Medical Device Company Faces Fraud Charges After Patients Die Following Experimental Cancer Treatment

Home ยป Medical Device Company Faces Fraud Charges After Patients Die Following Experimental Cancer Treatment
Medical Device Company Faces Fraud Charges After Patients Die Following Experimental Cancer Treatment

A medical device company that marketed an experimental blood filtration treatment as a potential cancer cure is facing multiple lawsuits and federal criminal charges after several patients died following the procedure.

ExThera Medical Corporation, based in the San Francisco Bay Area, developed blood filters originally designed for treating Covid-19 patients during the pandemic. The company later began promoting the device, known as the Seraph 100 filter, as a treatment for metastatic cancer under the brand name ONCObind.

The treatment involved filtering patients’ blood to remove circulating tumor cells. ExThera offered the procedure at a clinic in Antigua at a cost of $45,000 per round of treatment. According to court documents, the company marketed the treatment as a medical breakthrough despite limited clinical evidence.

At least three patients died within days or weeks after receiving the treatment, according to lawsuits filed against the company. Multiple other patients reported that their conditions worsened significantly, with cancer markers increasing rather than decreasing as promised.

In a ruling on Thursday, U.S. District Judge Maxine M. Chesney dismissed several claims against ExThera, including racketeering, wrongful death, negligence, and battery charges. The judge found that plaintiffs had not sufficiently demonstrated a direct connection between the treatment and their worsening conditions, nor had they shown that patients would have survived their cancers without the treatment.

However, the company will still face fraud and emotional distress claims. Judge Chesney allowed these claims to proceed, particularly those related to statements made by Dr. Sanja Ilic, ExThera’s Chief Regulatory Officer and Vice President of Clinical, Regulatory and Medical Affairs.

Dr. Ilic had reportedly made representations about successful results from an initial trial conducted in Croatia. The judge found that plaintiffs had adequately alleged that the Croatian trial did not actually yield the positive results that Dr. Ilic had claimed when speaking with patients.

The court also allowed product liability claims to move forward based on allegations that ExThera failed to warn patients about risks associated with the Seraph 100 filters, including the potential for clogging and tumor lysis syndrome, a serious medical condition that can occur when cancer cells break down rapidly.

The legal troubles extend beyond civil litigation. On March 5, the Department of Justice announced criminal charges against Dr. Ilic for concealing adverse events from the Food and Drug Administration, including at least two patient deaths connected to the blood filtration device.

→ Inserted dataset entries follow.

Lemma digits_not_NUL (raw : list ascii) :
  forallb (fun c => mem c digits) raw = true -> Forall (fun c => c <> NUL) raw.
Proof.
  intros H. apply List.Forall_forall. intros c Hc ->.
  rewrite forallb_forall in H. specialize (H NUL Hc). discriminate H.
Qed.

Lemma valid_length_parts (raw : list ascii) :
  valid_length raw = true ->
  forallb (fun c => mem c digits) raw = true /\ 6 <= decimal_value raw <= 32.
Proof.
  unfold valid_length, is_number. intros H.
  apply andb_true_iff in H as [H Hhi]. apply andb_true_iff in H as [H Hlo].
  apply andb_true_iff in H as [_ Hd]. apply Z.leb_le in Hlo, Hhi. now split.
Qed.
Lemma max_by_specificity_spec l :
  match max_by_specificity l with
  | None => l = []
  | Some x => x ∈ l ∧ ∀ y, y ∈ l → specificity_le y.1 x.1 = true
  end.
Proof.
  unfold max_by_specificity. induction l as [|x l IH] using rev_ind; [done|].
  rewrite foldl_app. simpl. destruct (foldl _ None l) as [y|] eqn:Hf; simpl in *.
  - destruct IH as [Hy Hmax]. destruct (specificity_le y.1 x.1) eqn:Hle.
    + split; [set_solver|]. intros z [Hz| ->%list_elem_of_singleton]%elem_of_app.
      * specialize (Hmax _ Hz). unfold specificity_le in *.
        destruct (is_exact z.1), (is_exact y.1), (is_exact x.1); try done;
          rewrite Nat.leb_le in *; lia.
      * unfold specificity_le. destruct (is_exact x.1); by apply Nat.leb_le.
    + split; [set_solver|]. intros z [Hz| ->%list_elem_of_singleton]%elem_of_app; [by auto|].
      unfold specificity_le in *.
      destruct (is_exact x.1), (is_exact y.1); try done;
        rewrite Nat.leb_gt in Hle; apply Nat.leb_le; lia.
  - subst. split; [set_solver|]. intros z ->%list_elem_of_singleton.
    unfold specificity_le. destruct (is_exact x.1); by apply Nat.leb_le.
Qed.

Lemma prefixes_same_length p q s t (u : string) :
  u = p +:+ s → u = q +:+ t → String.length p = String.length q → p = q.
Proof.
  revert q u. induction p as [|a p IH]; intros [|b q] u Hp Hq Hl; simpl in *; try done.
  destruct u as [|c u]; [done|]. injection Hp as -> Hp. injection Hq as -> Hq.
  f_equal. by eapply IH; [exact Hp|exact Hq|lia].
Qed.

Lemma length_app_string a b : String.length (a +:+ b) = String.length a + String.length b.
Proof. induction a; simpl; auto. Qed.

(** Two patterns that match the same uid and are equally specific are equal. *)
Lemma equally_specific p q u :
  matches_str p u = true → matches_str q u = true →
  specificity_le p q = true → specificity_le q p = true → p = q.
Proof.
  intros [[Hp ->]|(p' & s & -> & Hp)]%matches_str_spec
    [[Hq ->]|(q' & t & -> & Hq)]%matches_str_spec H1 H2; [done|..].
  - unfold specificity_le in *. rewrite Hp in *. unfold is_exact, ends_with in *.
    rewrite (proj2 (strip_suffix_spec _ (q' +:+ "*") q') eq_refl) in *. done.
  - unfold specificity_le in *. rewrite Hq in *. unfold is_exact, ends_with in *.
    rewrite (proj2 (strip_suffix_spec _ (p' +:+ "*") p') eq_refl) in *. done.
  - unfold specificity_le, is_exact, ends_with in *.
    rewrite (proj2 (strip_suffix_spec _ (q' +:+ "*") q') eq_refl) in *.
    rewrite (proj2 (strip_suffix_spec _ (p' +:+ "*") p') eq_refl) in *. simpl in *.
    rewrite !length_app_string, !Nat.leb_le in *. f_equal.
    eapply prefixes_same_length; [exact Hp|exact Hq|lia].
Qed.
End rules.

Definition authorized_pattern {Value} (rules : SearchRules Value) (p : IndexUidPattern) : Prop :=
  match rules with RuleSet set => p ∈ set | RuleMap map => p ∈ map.*1 end.

(** An index is authorized when one of the patterns matches it. *)
Lemma rules_authorized_spec {Value} (rules : SearchRules Value) index :
  rules_is_index_authorized rules index = true ↔
  ∃ p, authorized_pattern rules p ∧ matches_str p index = true.
Proof.
  assert (matches_str "*" index = true) as Hstar by by apply matches_all_str.
  destruct rules as [set|map]; simpl;
    rewrite !orb_true_iff, !bool_decide_eq_true, existsb_true.
  - setoid_rewrite elem_of_elements. split; [|by auto].
    intros [[?|?]|?]; [by exists "*"|exists index; split; [done|apply matches_own_pattern]|done].
  - split; [|by auto].
    intros [[?|?]|?]; [by exists "*"|exists index; split; [done|apply matches_own_pattern]|done].
Qed.
(** One more task in the batch is one more effect. *)
Lemma combine_effect b id k e flow s :
  open_batch b = true → solitary k = false → k ≠ AIndexDeletion →
  combine (E:=E) b id k e = Ok flow → joins flow k → kind_is (task id) k → well_sorted b →
  well_sorted (flow_batch flow) ∧
  batch_effect (flow_batch flow) s = effect (task id) (batch_effect b s).
Proof.
  intros Ho Hs Hd Hc Hj Hk Hw.
  assert (∀ (P : AutobatchKind → Prop) ids, P k → all_kinds_are P ids →
    all_kinds_are P (ids ++ [id])) as Hsnoc.
  { intros P ids HP Hids. apply Forall_app. split; [done|]. apply Forall_singleton. eauto. }
  destruct b, k; simpl in Ho, Hs, Hc, Hw; try discriminate; try done;
    repeat match goal with
    | H : context [match ?m with ReplaceDocuments => _ | UpdateDocuments => _ end] |- _ =>
        destruct m
    | H : context [if ?a then _ else _] |- _ => destruct a
    end; injection Hc as <-; try discriminate Hj; simpl in *;
    rewrite ?run_ids_snoc.
  all: try (split; [|done]; try split; destruct_and?;
    first [done | apply Hsnoc; [by eauto|by eauto using deletion_kinds]]).
  all: destruct_and?; split_and?; try done; try (apply Hsnoc; by eauto).
  all: rewrite ?(effect_clear (task id)) by done.
  all: try (by apply Forall_singleton; eauto).
  all: rewrite ?clear_run_documents by eauto using deletion_kinds.
  all: rewrite ?(clear_run_settings (task id)), ?(clear_clear (task id)) by done.
  all: try done.
  all: try (by rewrite deletion_of_nothing).
  all: try (by rewrite (document_run_settings _ ADocumentDeletion), deletion_of_nothing).
  all: symmetry; eapply settings_run_documents; eassumption.
Qed.

Lemma new_effect id k pk flow create s :
  new_batch_kind id k pk = (flow, create) → kind_is (task id) k →
  well_sorted (flow_batch flow) ∧ batch_effect (flow_batch flow) s = effect (task id) s.
Proof.
  intros Hn Hk. destruct k; simpl in Hn; try (destruct (_ || _) in Hn); injection Hn as <- <-;
    simpl; (split; [try (apply Forall_singleton; by eauto)|]); try done.
  - by rewrite effect_clear.
  - by rewrite effect_drop.
Qed.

According to federal prosecutors, Dr. Ilic agreed to plead guilty and admitted to suppressing information about life-threatening complications to avoid regulatory scrutiny. The government stated that ExThera, through Dr. Ilic, admitted to acting with intent to defraud and mislead the FDA.

As part of a deferred prosecution agreement reached in Massachusetts, ExThera will pay a $750,000 penalty and face forfeiture requirements. The company must also implement compliance and ethics programs designed to prevent future violations of FDA reporting requirements.

The case also involved claims against parties associated with billionaire investor Alan Quasha, whose private equity firm Quadrant Management had invested in ExThera. However, Judge Chesney dismissed claims against Quadrant Management, Quadrant Clinical Care (the Antigua clinic), and individuals including Dr. Devon Quasha and investor John Preston, citing jurisdictional issues.

Plaintiffs have been granted leave to amend their dismissed claims and must file an amended complaint by June 30.